Saturday, 22 December 2012

The Hobbit: An Unexpected Journey - Review

The blog has fallen into disrepair and me and Brighton have taken turns in blaming each other like squabbling dwarves (of course like all dwarven brawls, we settled things the hard way- over a big flagon of mead each, or maybe it was a barrel. We don't really recall.)

Anyways, now that the holidays are upon us, I can no longer lay the claim of being a busy lawyer as all my clients have also run off squealing like kids who're expecting Gandalf's fireworks. Brighton though claims the snow is for skiing and merriment on the outside, so sadly you'll have to be content with my postings on the blog for the next few days.

And now to the review of one of the most awaited monumental epic movies to hit the screens since December 17, 2012.

The Hobbit as you can see above shows the indelible Martin Freeman as the quirky almost-nuts lovely Hobbit - Bilbo Baggins. And after the grand success of the LoTR movies, we expected a lot from the Hobbit even though talk of there being too little for 3 movies in a small book was the main cause of concern.
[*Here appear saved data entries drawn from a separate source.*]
(* ===== verification/RuntimeExamples.v ===== *)
(** * Examples for the runtime services

    A bootstrap run taken from an empty work table to a running attempt: each
    action is decided by [authorize], then used by the service it is for. The
    theorems on histories are applied to this run. *)
From S2P Require Import Prelude Records Hash CanonicalJson Store Work Processes WorkLife Actions.
From S2P Require Import Budget Runtime Registry Hierarchy Ledger Dispatch Authority Outputs Validator.
From S2P Require Import Services Projections Transition History Finite ContractExamples.
From S2P Require Import LedgerExamples.

(** ** Records *)

Definition hx_profile_ref : BudgetScopeRef := at_ref 0 "execution_budget_profile" "p1".

Definition hx_action (id : string) (kind : ActionType) (work : option BudgetScopeRef)
  (version : option Z) : ActionRequest :=
  mkAction (ex_meta "action_request" id 0) id Q_ORCHESTRATION (ex_ref "identity" "i1") kind work
    version None None [] [] None None None None None None [] None None None None None None [] None
    "Run" 0.

Definition hx_register : ActionRequest := hx_action "q1" REGISTER_WORK None None.
Definition hx_change : ActionRequest :=
  hx_action "q2" CHANGE_WORK_STATE (Some (at_ref 2 "work_execution_state" "w1")) (Some 1).
Definition hx_start : ActionRequest :=
  hx_action "q3" START_ATTEMPT (Some (at_ref 11 "work_execution_state" "w2")) (Some 2).

Definition hx_reservation (id action : string) (i j : Z) (work : string) : BudgetReservation :=
  mkReservation (ex_meta "budget_reservation" id 1) id hx_profile_ref
    (at_ref i "action_request" action) (at_ref j "work_execution_state" work) ex_units R_RESERVED
    None 1 None.
Definition hx_r1 : BudgetReservation := hx_reservation "r1" "q1" 3 2 "w1".
Definition hx_r2 : BudgetReservation := hx_reservation "r2" "q3" 12 11 "w2".

(** The decisions [authorize] takes when every check passes, and their claims. *)
Definition hx_tick (id : string) : AuthTick := mkAuthTick id 1 id 2 "e" 3.
Definition hx_decision (id : string) (q : ActionRequest) (i : Z) (version : Z)
  (refs : list CheckedConfigurationRef) : ActionDecision :=
  decision_of q (at_ref i "action_request" (q_action_id q)) (hx_tick id)
    (Some (next_work ex_pending (w_meta ex_pending) PENDING version None None None [] [] [] []
             None None None))
    (map (fun k => mkActionCheck k PASS "OK" "Trusted runtime check passed.")
       (sorted_checks (q_action_type q))) refs.
Definition hx_used (d : ActionDecision) (id : string) : ActionDecision :=
  used_decision d (mkRunMeta (next_rev (d_meta d) id 4) "an" None) 4.

Definition hx_d1 := hx_decision "d1" hx_register 3 1 [CScope hx_profile_ref].
Definition hx_d2 := hx_decision "d2" hx_change 8 1 [].
Definition hx_d3 := hx_decision "d3" hx_start 12 2 [CScope hx_profile_ref].

Definition hx_transition (id : string) (i : Z) (decision : string) (from : WorkStatus)
  (to : TransitionTargetStatus) (version : Z) (attempt : option string) : StateTransition :=
  mkTransition (ex_meta "state_transition" id 0) id "work" (at_ref i "action_decision" decision)
    from to version (version + 1) attempt "RUN" [] [] [] ex_hash 0.
Definition hx_t1 := hx_transition "t1" 9 "d2" PENDING T_READY 1 None.
Definition hx_t2 := hx_transition "t2" 14 "d3" READY T_RUNNING 2 (Some "attempt").

Definition hx_w2 : WorkExecutionState :=
  ready_work ex_pending (ex_next ex_pending "w2" 4) hx_t1 (at_ref 7 "state_transition" "t1").
Definition hx_w3 : WorkExecutionState :=
  running_work hx_w2 (ex_next hx_w2 "w3" 4) hx_t2 (at_ref 16 "state_transition" "t2") ex_attempt.
(* ===== verification/ScanExamples.v ===== *)
(** * Examples for the scans and the findings

    A small scan plan with a long path, and two analyses of findings with a
    shared flow. *)
From S2P Require Import Prelude Records Hash CanonicalJson Scans Text Groups DisplayIds.

(** ** Scan chunks *)

Definition ex_prefix : list string := ["opengrep"; "--config"; "my rules.yml"].
Definition ex_targets : list string := ["src\b.py"; "src/a.py"; "src/b.py"; "src/c d.py"; "x.py"].
Definition ex_sizes (t : string) : option Z := if eqb t "x.py" then Some 5000 else Some 300.
Definition ex_plan : list (list string) :=
  [["src/a.py"; "src/b.py"]; ["src/c d.py"; "x.py"]].

Lemma ex_planned : plan_semgrep_target_chunks (prefixed ex_prefix) 2 60 ex_targets = Ok ex_plan.
Proof. vm_compute. reflexivity. Qed.

Lemma plan_accepts_iff_witness :
  exists chunks, plan_semgrep_target_chunks (prefixed ex_prefix) 2 60 ex_targets = Ok chunks.
Proof.
  apply (plan_accepts_iff ex_prefix 2 60 ex_targets); [lia | lia |].
  repeat constructor; vm_compute; reflexivity.
Defined.

Lemma scan_chunks_safe_witness :
  exists chunks,
    split_target_chunks_by_source_bytes ex_sizes 500 ex_plan = Ok chunks
    /\ NoDup (concat chunks)
    /\ chunks = [["src/a.py"]; ["src/b.py"]; ["src/c d.py"]; ["x.py"]].
Proof.
  destruct (scan_chunks_safe ex_prefix ex_sizes 2 60 500 ex_targets ex_plan ex_planned ltac:(lia))
    as (chunks & Hs & Hnd & _).
  - intros t _. unfold ex_sizes. destruct (eqb (posix_path t) "x.py"); eexists; (split; [reflexivity | lia]).
  - exists chunks. split; [exact Hs |]. split; [exact Hnd |]. vm_compute in Hs. congruence.
Defined.

(** ** Findings *)

Definition ex_finding (hash : string) : StoredDataRef :=
  mkStoredDataRef hash "finding" hash "ws" "commit" (Some hash).
Definition ex_anchor (trace : list string) : FlowAnchor :=
  mkAnchor "/run" "handler" "app.py" 3 "request.args" "cmd" ["app.py:4"] "app.py" 9 "os.system" 0 []
    "CWE-78" trace.
Definition ex_member (display hash : string) (anchor : option FlowAnchor) : VerifiedFindingMember :=
  mkMember "an" "ws" "commit" display (ex_finding hash) "h1" (ex_finding "poc") (ex_finding "p")
    (ex_finding "cwe") ["c1"] [] "IN_SCOPE" anchor None None.

Definition ex_members : list VerifiedFindingMember :=
  [ex_member "F-010" "b" (Some (ex_anchor [])); ex_member "F-002" "a" (Some (ex_anchor []));
   ex_member "F-003" "c" (Some (ex_anchor ["app.py:7"])); ex_member "F-001" "d" None].

Lemma groups_are_flows_witness :
  exists p, group_verified_findings ex_members = Ok p
    /\ map fg_member_ids (gp_groups p) = [["F-001"]; ["F-002"; "F-010"]; ["F-003"]]
    /\ gp_undetermined_count p = 1%nat.
Proof.
  destruct (groups_are_flows ex_members) as (p & Hp & _ & _ & _ & _ & Hu & _).
  - intros a b Ha Hb. unfold ex_members in *.
    rewrite !elem_of_cons in Ha, Hb. destruct Ha as [-> | [-> | [-> | [-> | Ha]]]]; [.. | inversion Ha];
      (destruct Hb as [-> | [-> | [-> | [-> | Hb]]]]; [.. | inversion Hb]);
      first [intros _; reflexivity | intros Hk; exfalso; vm_compute in Hk; discriminate Hk].
  - apply (bool_decide_unpack _). vm_compute. exact I.
  - intros m Hm. unfold ex_members in Hm. rewrite !elem_of_cons in Hm.
    destruct Hm as [-> | [-> | [-> | [-> | Hm]]]]; [.. | inversion Hm]; eexists; vm_compute; reflexivity.
  - exists p. split; [exact Hp |]. split; [| rewrite Hu; reflexivity].
    vm_compute in Hp. injection Hp as <-. reflexivity.
Defined.

(** ** Display ids *)

Definition ex_first : list DisplayRow := [mkDisplayRow "an" "a" (ex_finding "a") 1].
Definition ex_second : list DisplayRow := ex_first ++ [mkDisplayRow "an" "b" (ex_finding "b") 2].

Lemma display_ids_stable_witness :
  resolve ex_second "an" "F-001" = Ok (ex_finding "a")
  /\ get_or_allocate ex_second "an" (ex_finding "a") = Ok ("F-001", ex_second).
Proof.
  destruct (display_ids_stable [] "an" (ex_finding "a") "F-001" ex_first ex_second) as (Hr & Hg & _).
  - constructor.
  - vm_compute. reflexivity.
  - apply rtc_once. exists "an", (ex_finding "b"), "F-002". vm_compute. reflexivity.
  - split; assumption.
Defined.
So how does it match up you ask? If you were going into the movie purely from the standpoint of seeing the Hobbit, you are going to be disappointed.  Although, a fair bit of scenes and dialogues are pretty much the same, it is not a true adaptation like the LoTR series.A lot has been changed and much has been added.

However, as a Tolkein world enthusiast and a fantasy nutcase, the Hobbit is a perfect little dream which puts me in a well-knit, slightly dark adventure, where every moment is frenetic and breathtaking. Add to that the charm of seeing things you've seen before like Rivendell, Gandalf calling the eagles and most importantly, Andy Serkis as the Gollum, 60 years before the LoTR series, you actually feel nostalgic about watching a prequel of all things (the irony is classic).

True, some parts do drag a bit and the intro could have been shortened and things like the storm giants seem grandiose yet unnecessary but even Tolkein put in a huge amount of detail in the book, which was mostly walking through woods in nasty unpleasant weather. While descriptions in the book might have held your attention, seeing 10 minutes of that on screen would be tedious.

Adding Arog as an extra antagonist with backstory is a masterstroke in my opinion as is adding Radagast the Brown's expanded role. I'd always wondered about the other wizards and my secret desire is to know more about the other Blue wizards as well, though it's quite unlikely. The Hobbit has been made much darker and gorier than the book to match the earlier series and yet it retains a lot of charm from the book, brought out very effectively by Martin Freeman and the ever awesome Ian Mckellen as Gandalf the Grey. I even cheered for Saruman the White for he was uncorrupted at the time.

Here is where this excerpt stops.